About five or so years later, I went with friends to a San Francisco Giants game. It was my first professional sports game of any kind — and we had a suite. I was amazed. Then we went to an Oakland A’s game, where we also had a suite as well as a few seats close enough to see the blades of grass, and we took turns sitting in them.
A couple years later, in 2010, I moved to the Bay Area to work for a company that has season tickets to Giants games. I made friends who were Giants fans, some of whom took me under their wings and explained more of the game to me.
Some fans were snooty, looking at me as a bandwagon fan because the team was doing well that season, and because I also rooted for the Cubs. But you have to start somewhere, and I take the firm stand that it’s all just a fun game (played by people who make a ridiculous amount of money).
When the Giants won the World Series, it was inspiring to see their true, honest elation. Then came the 2012 World Series win. And the 2014 win, in which I got to attend two post-season games and cheered until I was almost hoarse.
Now it’s 2015. The Giants had a lot of injuries this year, but they still beat most odds. The joke is that they “only” win the World Series in even-numbered years.

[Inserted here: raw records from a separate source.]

Lemma createLogicalDevice_succeeds (build : Build) (env : Env) (s : State) :
  succeeds (createLogicalDevice build env) s <->
  vkCreateDevice_result env = true /\
  vkGetDeviceQueue_result env (gfx_family (q_indices_ (fst s))) = true /\
  vkGetDeviceQueue_result env (present_family (q_indices_ (fst s))) = true.
Proof.
  unfold succeeds, createLogicalDevice, VKASSERT, ASSERT, bind, members, call.
  cbn [fst snd].
  destruct (vkCreateDevice_result env);
    destruct (vkGetDeviceQueue_result env (gfx_family (q_indices_ (fst s))));
    destruct (vkGetDeviceQueue_result env (present_family (q_indices_ (fst s))));
    split; try (intros [a [s' H]]; discriminate H);
    try (intros [H1 [H2 H3]]; congruence); eauto.
Qed.

Lemma createSwapChain_succeeds (env : Env) (s : State) :
  succeeds (createSwapChain env) s <->
  formats (swapchain_support_ (fst s)) <> [] /\
  vkCreateSwapchainKHR_result env = true.
Proof.
  split.
  - intros [a [s' H]]. apply createSwapChain_run in H.
    destruct H as [ci [Hci [Hr _]]]. split; [|exact Hr].
    intros Hempty. unfold swapchain_ci in Hci. rewrite Hempty in Hci.
    discriminate Hci.
  - intros [Hne Hr].
    destruct (swapchain_ci_defined (SDL_GL_GetDrawableSize_result env)
                (q_indices_ (fst s)) (swapchain_support_ (fst s)) Hne) as [f [_ E]].
    unfold succeeds, createSwapChain, VKASSERT, ASSERT, bind, members, lift, call, assign.
    cbn [fst snd]. rewrite E, Hr. eauto.
Qed.

Lemma createImageViews_succeeds (env : Env) (s : State) :
  succeeds (createImageViews env) s <->
  forall k, (k < List.length (swapchain_images_ (fst s)))%nat ->
            vkCreateImageView_result env k <> None.
Proof.
  unfold succeeds, createImageViews, bind, members, assign. cbn [fst snd].
  pose proof (createImageViews_loop_run env (swapchain_images_ (fst s)) 0
    (set_swapchain_views_
       (resize (List.length (swapchain_images_ (fst s))) 0 (swapchain_views_ (fst s)))
       (fst s), snd s)) as H.
  cbn [fst snd set_swapchain_views_ swapchain_views_ firstn List.app Nat.add] in H.
  rewrite length_resize in H. specialize (H eq_refl).
  destruct (createImageViews_loop env _ 0 _) as [[[] s1]|].
  - destruct H as [new_views [Hl [Hnth _]]].
    split; [|eauto]. intros _ k Hk. rewrite (Hnth k Hk).
    apply nth_error_Some. lia.
  - destruct H as [k [Hk Hnone]].
    split; [intros [a [s' E]]; discriminate E|].
    intros Hall. exfalso. now apply (Hall k Hk).
Qed.

Lemma existsb_close (events : list bool) :
  existsb (fun close => close) events = true <-> In true events.
Proof.
  rewrite existsb_exists. split.
  - intros [x [Hin Hx]]. now subst.
  - intros Hin. now exists true.
Qed.

(** X14. From a null [physical_device_], [run] returns exactly on the
    platforms of [supports_run]: SDL initialises and opens the window; the
    instance extensions can be queried and the instance is created; with
    diagnostics enabled the validation layers are all available and the
    create and destroy functions of the messenger can be loaded and the
    creation succeeds; the surface is created; some enumerated device is
    suitable, and for the first such device both queue handles are not null;
    the logical device, the swapchain and every image view are created; and a
    close event is polled.  Any other platform ends the process in an
    [ASSERT] (or, without a close event, never leaves the loop). *)
Theorem run_returns_iff (build : Build) (env : Env) (app0 : App) (log0 : list Call) :
  physical_device_ app0 = None ->
  (succeeds (run build env) (app0, log0) <-> supports_run build env).
Proof.
  intros Hnull. unfold supports_run. split.
  - intros [a [s' Hrun]]. apply run_inv in Hrun.
    destruct Hrun as [[app2 log2] [Hinit [Hclose Hclean]]].
    rewrite cleanup_spec in Hclean. apply existsb_close in Hclose.
    unfold bind in Hinit.
    destruct (initWindow env (app0, log0)) as [[[] s0]|] eqn:E0; [|discriminate].
    unfold initVulkan, bind in Hinit.
    destruct (createInstance build env s0) as [[[] s1]|] eqn:E1; [|discriminate].
    destruct ((if enable_validation_layers_ build then setupDebugMessenger env
               else ret tt) s1) as [[[] s2]|] eqn:E2; [|discriminate].
    destruct (createSurface env s2) as [[[] s3]|] eqn:E3; [|discriminate].
    destruct (pickPhysicalDevice env s3) as [[[] s4]|] eqn:E4; [|discriminate].
    destruct (createLogicalDevice build env s4) as [[[] s5]|] eqn:E5; [|discriminate].
    destruct (createSwapChain env s5) as [[[] s6]|] eqn:E6; [|discriminate].
    pose proof (initWindow_keeps env _ _ _ E0) as K0. cbn [fst] in K0.
    pose proof (createInstance_keeps build env _ _ _ E1) as K1.
    assert (K2 : fst s2 = fst s1).
    { unfold enable_validation_layers_ in E2. destruct (DEBUG build);
        [now apply setupDebugMessenger_keeps in E2 | now apply keeps_ret in E2]. }
    pose proof (createSurface_keeps env _ _ _ E3) as K3.
    pose proof (createLogicalDevice_keeps build env _ _ _ E5) as K5.
    apply succeeds_intro, initWindow_succeeds in E0. destruct E0 as [C1 C2].
    apply succeeds_intro, createInstance_succeeds in E1.
    destruct E1 as [C3 [C4 [C5 C6]]].
    apply succeeds_intro, createSurface_succeeds in E3.
    destruct (proj1 (pickPhysicalDevice_first env s3 ltac:(congruence)) tt s4 E4)
      as [device [Hfirst Hs4]].
    apply succeeds_intro, createLogicalDevice_succeeds in E5.
    destruct E5 as [C9 [Cg Cp]]. rewrite Hs4 in Cg, Cp.
    cbn [fst set_physical_device_ cache set_swapchain_support_ set_q_indices_
         q_indices_] in Cg, Cp.
    pose proof (createSwapChain_run env _ _ _ E6) as [ci [_ [C10 [_ F6]]]].
    apply succeeds_intro in Hinit.
    pose proof (proj1 (createImageViews_succeeds env s6) Hinit) as Cv.
    rewrite F6 in Cv. clear Hinit. rename Cv into Hinit.
    cbn [set_swapchain_extent_ set_swapchain_format_ set_swapchain_images_
         swapchain_images_] in Hinit.
    split; [exact C1|]. split; [exact C2|]. split; [exact C3|]. split; [exact C4|].
    split.
    { intros Hd. split; [now apply (proj1 (getValidationLayers_succeeds build env))|].
      unfold enable_validation_layers_ in E2. rewrite Hd in E2, Hclean.
      apply succeeds_intro, setupDebugMessenger_succeeds in E2.
      destruct E2 as [Cl Cr]. split; [exact Cl|]. split; [exact Cr|].
      destruct (vkDestroyDebugUtilsMessengerEXT_loaded env);
        [reflexivity | discriminate Hclean]. }
    split; [exact C6|]. split; [exact E3|].
    split; [exists device; auto|].
    split; [exact C9|]. split; [exact C10|]. split; [exact Hinit | exact Hclose].
  - intros [C1 [C2 [C3 [C4 [Cd [C6 [C7 [[device [Hfirst [Cg Cp]]] [C9 [C10 [Cv Cc]]]]]]]]]]].
    destruct (proj2 (initWindow_succeeds env (app0, log0)) (conj C1 C2))
      as [[] [s0 E0]].
    pose proof (initWindow_keeps env _ _ _ E0) as K0. cbn [fst] in K0.
    destruct (proj2 (createInstance_succeeds build env s0)) as [[] [s1 E1]].
    { split; [exact C3|]. split; [exact C4|]. split; [|exact C6].
      apply getValidationLayers_succeeds. intros Hd. now apply Cd. }
    pose proof (createInstance_keeps build env _ _ _ E1) as K1.
    assert (E2 : exists s2,
              (if enable_validation_layers_ build then setupDebugMessenger env
               else ret tt) s1 = Some (tt, s2) /\ fst s2 = fst s1).
    { unfold enable_validation_layers_. destruct (DEBUG build) eqn:Hd.
      - destruct (Cd eq_refl) as [_ [Cl [Cr _]]].
        destruct (proj2 (setupDebugMessenger_succeeds env s1) (conj Cl Cr))
          as [[] [s2 E2]].
        exists s2. split; [exact E2 | now apply setupDebugMessenger_keeps in E2].
      - exists s1. split; reflexivity. }
    destruct E2 as [s2 [E2 K2]].
    destruct (proj2 (createSurface_succeeds env s2) C7) as [[] [s3 E3]].
    pose proof (createSurface_keeps env _ _ _ E3) as K3.
    pose proof (proj2 (pickPhysicalDevice_first env s3 ltac:(congruence))
                  device Hfirst) as E4.
    set (s4 := (set_physical_device_ (Some device) (cache device (fst s3)), snd s3))
      in E4.
    destruct (proj2 (createLogicalDevice_succeeds build env s4)) as [[] [s5 E5]].
    { subst s4. cbn [fst set_physical_device_ cache set_swapchain_support_
                     set_q_indices_ q_indices_]. auto. }
    pose proof (createLogicalDevice_keeps build env _ _ _ E5) as K5.
    destruct (proj2 (createSwapChain_succeeds env s5)) as [[] [s6 E6]].
    { split; [|exact C10]. rewrite K5. subst s4.
      cbn [fst set_physical_device_ cache set_swapchain_support_ set_q_indices_
           swapchain_support_ querySwapChainSupport formats].
      destruct Hfirst as [_ [_ [_ [_ [_ [_ [Hne _]]]]]]]. exact Hne. }
    pose proof (createSwapChain_run env _ _ _ E6) as [ci [_ [_ [_ F6]]]].
    destruct (proj2 (createImageViews_succeeds env s6)) as [[] [[app7 log7] E7]].
    { rewrite F6.
      cbn [set_swapchain_extent_ set_swapchain_format_ set_swapchain_images_
           swapchain_images_]. exact Cv. }
    unfold succeeds, run, initVulkan, bind.
    rewrite E0, E1, E2, E3, E4, E5, E6, E7.
    unfold mainLoop. rewrite mainLoop_poll_run.
    rewrite (proj2 (existsb_close _) Cc).
    rewrite cleanup_spec.
    destruct (DEBUG build) eqn:Hd; cbn [andb].
    + destruct (Cd eq_refl) as [_ [_ [_ Cl]]]. rewrite Cl. cbn [negb]. eauto.
    + eauto.
Qed.

Lemma run_returns_iff_witness : succeeds (run debug_build env_ok) (fresh_app, []).
Proof.
  apply (proj2 (run_returns_iff debug_build env_ok fresh_app [] eq_refl)).
  unfold supports_run.
  split; [reflexivity|]. split; [reflexivity|]. split; [reflexivity|].
  split; [discriminate|]. split.
  { intros _. split; [|auto].
    exists ["VK_LAYER_KHRONOS_validation"%string]. split; [reflexivity|].
    intros layer Hin. exact Hin. }
  split; [reflexivity|]. split; [reflexivity|]. split.
  { exists device_late_present. split; [|split; reflexivity].
    exists [device_wrong_case; device_no_present_mode; device_compute_only],
           [device_three_families].
    split; [reflexivity|]. split.
    - repeat constructor.
      + intros [_ [H _]]. apply checkDeviceExtensionSupport_multiset in H.
        discriminate H.
      + intros [_ [_ [_ H]]]. now apply H.
      + intros [H _]. discriminate H.
    - split; [reflexivity|]. split.
      + apply checkDeviceExtensionSupport_multiset. reflexivity.
      + split; discriminate. }
  split; [reflexivity|]. split; [reflexivity|]. split.
  { intros k _. simpl. discriminate. }
  simpl. auto.
Defined.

I don’t keep up with All Of The Sports the way some of my friends do. But I was interested when, after the end of another season last year, the Cubs began making big changes, including hiring a new manager and signing a lot of players. Having watched the Giants a lot, I believe true teamwork is key. You don’t get to the major leagues unless you’re a good player, so it’s not like anybody in the MLB is swinging a bat on my level. Everyone out there is talented, but one man’s talent does not win a World Series. Winning requires teamwork, so you know where everyone is on the field, you trust they’ll be there, and you work together for the one goal of winning. If someone gets hurt, the season isn’t ruined — because it takes a whole team to win or lose. That’s one reason I really like the Giants: They’re a team in sickness and in health.

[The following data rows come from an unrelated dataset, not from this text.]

(** * offline_ai_db: the SQLite-backed catalogue of AI records

    A shallow embedding of [MultiAIDatabase] (src/offline_ai_db.py).  The
    Python methods only issue SQL statements, so the embedding interprets
    those statements over an explicit database value:

    - the table [ai_records] is a finite map from rowid to row;
    - [AUTOINCREMENT] is the high-water mark kept in [sqlite_sequence];
    - the external-content FTS5 table [ai_records_fts] is its inverted index
      (one posting per token occurrence) together with its docsize table;
    - the three triggers are functions on the database, fired by the
      statement that the schema attaches them to;
    - a connection carries the handle's view of the database, the last
      committed database and the number of clock readings made so far.

    What SQLite leaves to the FTS5 build (tokenizer, query parser, query
    evaluation, the bm25 ranking and its floating-point result) and the wall
    clock are the fields of the class [Engine].

    Scope: integers handed to a statement are SQLite integers and strings
    are text that SQLite stores as given; the engine reports no storage
    failure, so a statement either is refused for its MATCH expression or
    runs to its end. *)

From Stdlib Require Import Ascii.
From stdpp Require Import base option list gmap sets strings sorting pretty.

Local Open Scope Z_scope.

(** ** Data model *)

(** [AIRecord]: the frozen dataclass of five text fields. *)
Record AIRecord := {
  name : string;
  provider : string;
  description : string;
  capabilities : string;
  tags : string;
}.

(** A row of [ai_records] without its [id], which is the key of the table. *)
Record row := {
  col_name : string;
  col_provider : string;
  col_description : string;
  col_capabilities : string;
  col_tags : string;
  col_created_at : string;
}.

(** The five values that the triggers hand to the full-text index. *)
Definition indexed_values (r : row) : list string :=
  [col_name r; col_provider r; col_description r; col_capabilities r; col_tags r].

(** One occurrence of a token in the inverted index. *)
Record posting := {
  p_rowid : Z;
  p_col : nat;
  p_pos : nat;
  p_term : string;
}.

(** [ai_records_fts]: the inverted index and the docsize table (one entry per
    indexed rowid, holding the token count of each column). *)
Record fts5_index := {
  fts_postings : list posting;
  fts_docsize : gmap Z (list nat);
}.

Record database := {
  ai_records : gmap Z row;
  sqlite_sequence : Z;
  ai_records_fts : fts5_index;
}.

(** [sqlite3.Connection]: statements act on [db]; [commit] copies it to
    [durable]; [clock_reads] counts the evaluations of CURRENT_TIMESTAMP. *)
Record conn := {
  db : database;
  durable : database;
  clock_reads : nat;
}.

(** [sqlite3.OperationalError], the exception of a statement that SQLite
    refuses. *)
Inductive error :=
  | OperationalError.

Inductive outcome (A : Type) :=
  | Return (a : A)
  | Raise (e : error).
Arguments Return {A} a.
Arguments Raise {A} e.

(** ** The parts of SQLite that the program does not fix *)

Class Engine := {
  (** CURRENT_TIMESTAMP at the n-th reading of the clock *)
  current_timestamp : nat → string;
  (** the tokenizer of the FTS5 table *)
  fts5_tokenize : string → list string;
  (** parsed MATCH expressions; [None] is a syntax error *)
  fts5_expr : Type;
  fts5_parse : string → option fts5_expr;
  (** does the expression hold of a document, given as its postings *)
  fts5_eval : fts5_expr → list posting → bool;
  (** the REAL values returned by bm25() and their ordering under ORDER BY *)
  score : Type;
  score_le : relation score;
  score_le_dec :: RelDecision score_le;
  score_le_trans :: Transitive score_le;
  score_le_total :: Total score_le;
  bm25 : fts5_index → fts5_expr → Z → score;
}.

(** ** A state and exception monad over the connection *)

Definition M (A : Type) : Type := conn → outcome A * conn.

Definition ret {A} (a : A) : M A := λ c, (Return a, c).

Definition raise {A} (e : error) : M A := λ c, (Raise e, c).

Definition bind {A B} (m : M A) (k : A → M B) : M B :=
  λ c, match m c with
       | (Return a, c') => k a c'
       | (Raise e, c') => (Raise e, c')
       end.

Notation "x <- m ;; k" := (bind m (λ x, k))
  (at level 100, m at next level, right associativity).
Notation "m ;;; k" := (bind m (λ _, k))
  (at level 100, right associativity).

Section Model.
Context {engine : Engine}.

(** *** Result values and rows ([sqlite3.Row] turned into a [dict]) *)

Inductive value :=
  | VNull
  | VInt (z : Z)
  | VReal (x : score)
  | VText (s : string).

Definition dict := list (string * value).

Fixpoint dict_get (k : string) (d : dict) : option value :=
  match d with
  | [] => None
  | (k', v) :: d' => if decide (k' = k) then Some v else dict_get k d'
  end.

(** *** The FTS5 table *)

Definition column_postings (rowid : Z) (col : nat) (v : string) : list posting :=
  imap (λ pos t, {| p_rowid := rowid; p_col := col; p_pos := pos; p_term := t |})
       (fts5_tokenize v).

Definition row_postings (rowid : Z) (vals : list string) : list posting :=
  mjoin (imap (column_postings rowid) vals).

Definition row_terms (vals : list string) : list string :=
  vals ≫= fts5_tokenize.

Definition row_sizes (vals : list string) : list nat :=
  (λ v, length (fts5_tokenize v)) <$> vals.

(** INSERT INTO ai_records_fts(rowid, ...) VALUES (...) *)
Definition fts5_insert (rowid : Z) (vals : list string) (f : fts5_index) : fts5_index :=
  {| fts_postings := fts_postings f ++ row_postings rowid vals;
     fts_docsize := <[rowid := row_sizes vals]> (fts_docsize f) |}.

(** INSERT INTO ai_records_fts(ai_records_fts, rowid, ...) VALUES ('delete', ...):
    under every term of the given values the rowid is struck from the
    index, and its docsize entry is dropped. *)
Definition fts5_delete (rowid : Z) (vals : list string) (f : fts5_index) : fts5_index :=
  {| fts_postings :=
       filter (λ p, ¬ (p_rowid p = rowid ∧ p_term p ∈ row_terms vals)) (fts_postings f);
     fts_docsize := delete rowid (fts_docsize f) |}.

(** The postings of one rowid: its index entry. *)
Definition fts5_entry (f : fts5_index) (rowid : Z) : list posting :=
  filter (λ p, p_rowid p = rowid) (fts_postings f).

(** The rowids that occur in the inverted index, ascending. *)
Definition fts5_rowids (f : fts5_index) : list Z :=
  merge_sort Z.le (elements (list_to_set (p_rowid <$> fts_postings f) : gset Z)).

(** ai_records_fts MATCH e *)
Definition fts5_match (f : fts5_index) (e : fts5_expr) : list Z :=
  filter (λ i, fts5_eval e (fts5_entry f i) = true) (fts5_rowids f).

(** *** The schema: triggers *)

Definition with_fts (g : fts5_index → fts5_index) (d : database) : database :=
  {| ai_records := ai_records d;
     sqlite_sequence := sqlite_sequence d;
     ai_records_fts := g (ai_records_fts d) |}.

(** CREATE TRIGGER ai_records_ai AFTER INSERT ON ai_records *)
Definition ai_records_ai (new_id : Z) (new : row) : database → database :=
  with_fts (fts5_insert new_id (indexed_values new)).

(** CREATE TRIGGER ai_records_ad AFTER DELETE ON ai_records *)
Definition ai_records_ad (old_id : Z) (old : row) : database → database :=
  with_fts (fts5_delete old_id (indexed_values old)).


(** The table, the FTS5 table and the triggers, just created. *)
Definition empty_database : database :=
  {| ai_records := ∅;
     sqlite_sequence := 0;
     ai_records_fts := {| fts_postings := []; fts_docsize := ∅ |} |}.

(** [_initialize_schema]: each CREATE ... IF NOT EXISTS leaves an object
    that the file already has as it is and creates it empty otherwise; the
    method ends with a commit. *)
Definition _initialize_schema (file : option database) : database :=
  match file with
  | Some d => d
  | None => empty_database
  end.

(** [MultiAIDatabase(db_path)], where [file] is what [db_path] holds. *)
Definition open_database (file : option database) : conn :=
  let d := _initialize_schema file in
  {| db := d; durable := d; clock_reads := 0%nat |}.

(** A handle on a path that holds no database yet. *)
Definition connect : conn := open_database None.

(** *** Statements *)

Definition max_rowid (t : gmap Z row) : Z :=
  foldr Z.max 0 (elements (dom t)).

(** AUTOINCREMENT: one more than the largest rowid that ever existed. *)
Definition next_rowid (d : database) : Z :=
  Z.max (sqlite_sequence d) (max_rowid (ai_records d)) + 1.

Definition payload_row (p : string * string * string * string * string)
    (created : string) : row :=
  let '(n, pr, de, ca, ta) := p in
  {| col_name := n; col_provider := pr; col_description := de;
     col_capabilities := ca; col_tags := ta; col_created_at := created |}.

(** INSERT INTO ai_records(name, provider, description, capabilities, tags)
    VALUES (?, ?, ?, ?, ?), with the AFTER INSERT trigger. *)
Definition insert_database (p : string * string * string * string * string)
    (created : string) (d : database) : Z * database :=
  let id := next_rowid d in
  let new := payload_row p created in
  (id, ai_records_ai id new
         {| ai_records := <[id := new]> (ai_records d);
            sqlite_sequence := id;
            ai_records_fts := ai_records_fts d |}).

(** DELETE FROM ai_records WHERE id = ?, with the AFTER DELETE trigger;
    the number of deleted rows comes with the new database. *)
Definition delete_database (record_id : Z) (d : database) : Z * database :=
  match ai_records d !! record_id with
  | Some old =>
      (1, ai_records_ad record_id old
            {| ai_records := delete record_id (ai_records d);
               sqlite_sequence := sqlite_sequence d;
               ai_records_fts := ai_records_fts d |})
  | None => (0, d)
  end.

(** [cursor.execute] of the INSERT; the result is [cursor.lastrowid]. *)
Definition execute_insert (p : string * string * string * string * string) : M Z :=
  λ c, let '(id, d) := insert_database p (current_timestamp (clock_reads c)) (db c) in
       (Return id, {| db := d; durable := durable c; clock_reads := S (clock_reads c) |}).

(** [cursor.executemany] of the INSERT; the result is [cursor.rowcount]. *)
Fixpoint executemany_insert
    (payload : list (string * string * string * string * string)) : M Z :=
  match payload with
  | [] => ret 0
  | p :: rest =>
      _ <- execute_insert p ;;
      n <- executemany_insert rest ;;
      ret (1 + n)
  end.

(** [cursor.execute] of the DELETE; the result is [cursor.rowcount]. *)
Definition execute_delete (record_id : Z) : M Z :=
  λ c, let '(n, d) := delete_database record_id (db c) in
       (Return n, {| db := d; durable := durable c; clock_reads := clock_reads c |}).

(** [self._connection.commit()] *)
Definition commit : M unit :=
  λ c, (Return (), {| db := db c; durable := db c; clock_reads := clock_reads c |}).

(** The connection after a [commit]. *)
Definition commit_state (c : conn) : conn := (commit c).2.

(** *** The public methods *)

Definition add_ai (record : AIRecord) : M Z :=
  id <- execute_insert (name record, provider record, description record,
                        capabilities record, tags record) ;;
  commit ;;;
  ret id.

Definition bulk_add (records : list AIRecord) : M Z :=
  let payload :=
    (λ r, (name r, provider r, description r, capabilities r, tags r)) <$> records in
  rowcount <- executemany_insert payload ;;
  commit ;;;
  ret rowcount.

Definition remove (record_id : Z) : M bool :=
  rowcount <- execute_delete record_id ;;
  commit ;;;
  ret (bool_decide (rowcount > 0)).

(** SELECT id, name, provider, description, capabilities, tags, created_at *)
Definition list_all_dict (ir : Z * row) : dict :=
  [("id", VInt ir.1); ("name", VText (col_name ir.2));
   ("provider", VText (col_provider ir.2));
   ("description", VText (col_description ir.2));
   ("capabilities", VText (col_capabilities ir.2));
   ("tags", VText (col_tags ir.2));
   ("created_at", VText (col_created_at ir.2))]%string.

Definition id_le (a b : Z * row) : Prop := a.1 ≤ b.1.

#[global] Instance id_le_dec : RelDecision id_le :=
  λ a b, decide_rel Z.le a.1 b.1.


(** FROM ai_records ORDER BY id *)
Definition select_ordered_by_id (d : database) : list (Z * row) :=
  merge_sort id_le (map_to_list (ai_records d)).

Definition list_all : M (list dict) :=
  λ c, (Return (list_all_dict <$> select_ordered_by_id (db c)), c).

(** SELECT r.id, r.name, r.provider, r.description, r.capabilities, r.tags,
           bm25(ai_records_fts) AS score *)
Definition search_dict (hit : Z * row * score) : dict :=
  let '(i, r, s) := hit in
  [("id", VInt i); ("name", VText (col_name r));
   ("provider", VText (col_provider r));
   ("description", VText (col_description r));
   ("capabilities", VText (col_capabilities r));
   ("tags", VText (col_tags r));
   ("score", VReal s)]%string.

The Cubs are playing with a lot of new team members, all the way up to the manager, and they’ve even started a massive overhaul of Wrigley Field. I believe this season has been crucial, because it’s their best chance to gel as a team. I said last spring that I didn’t know if the Cubs would be ready yet to go all the way this year, that it would depend on how well they could learn to work together and truly trust each other. Well, they finished the regular season with the third best record in baseball (but still had to go to the wildcard game because their division is very talented/tough).
Last night, the Cubs did exactly what the Giants did last year: They shut out the Pittsburgh Pirates for the wildcard win — in Pittsburgh. (I kind of feel sorry for Pittsburgh: Two shutouts in two consecutive years with home field advantage has to be rough.)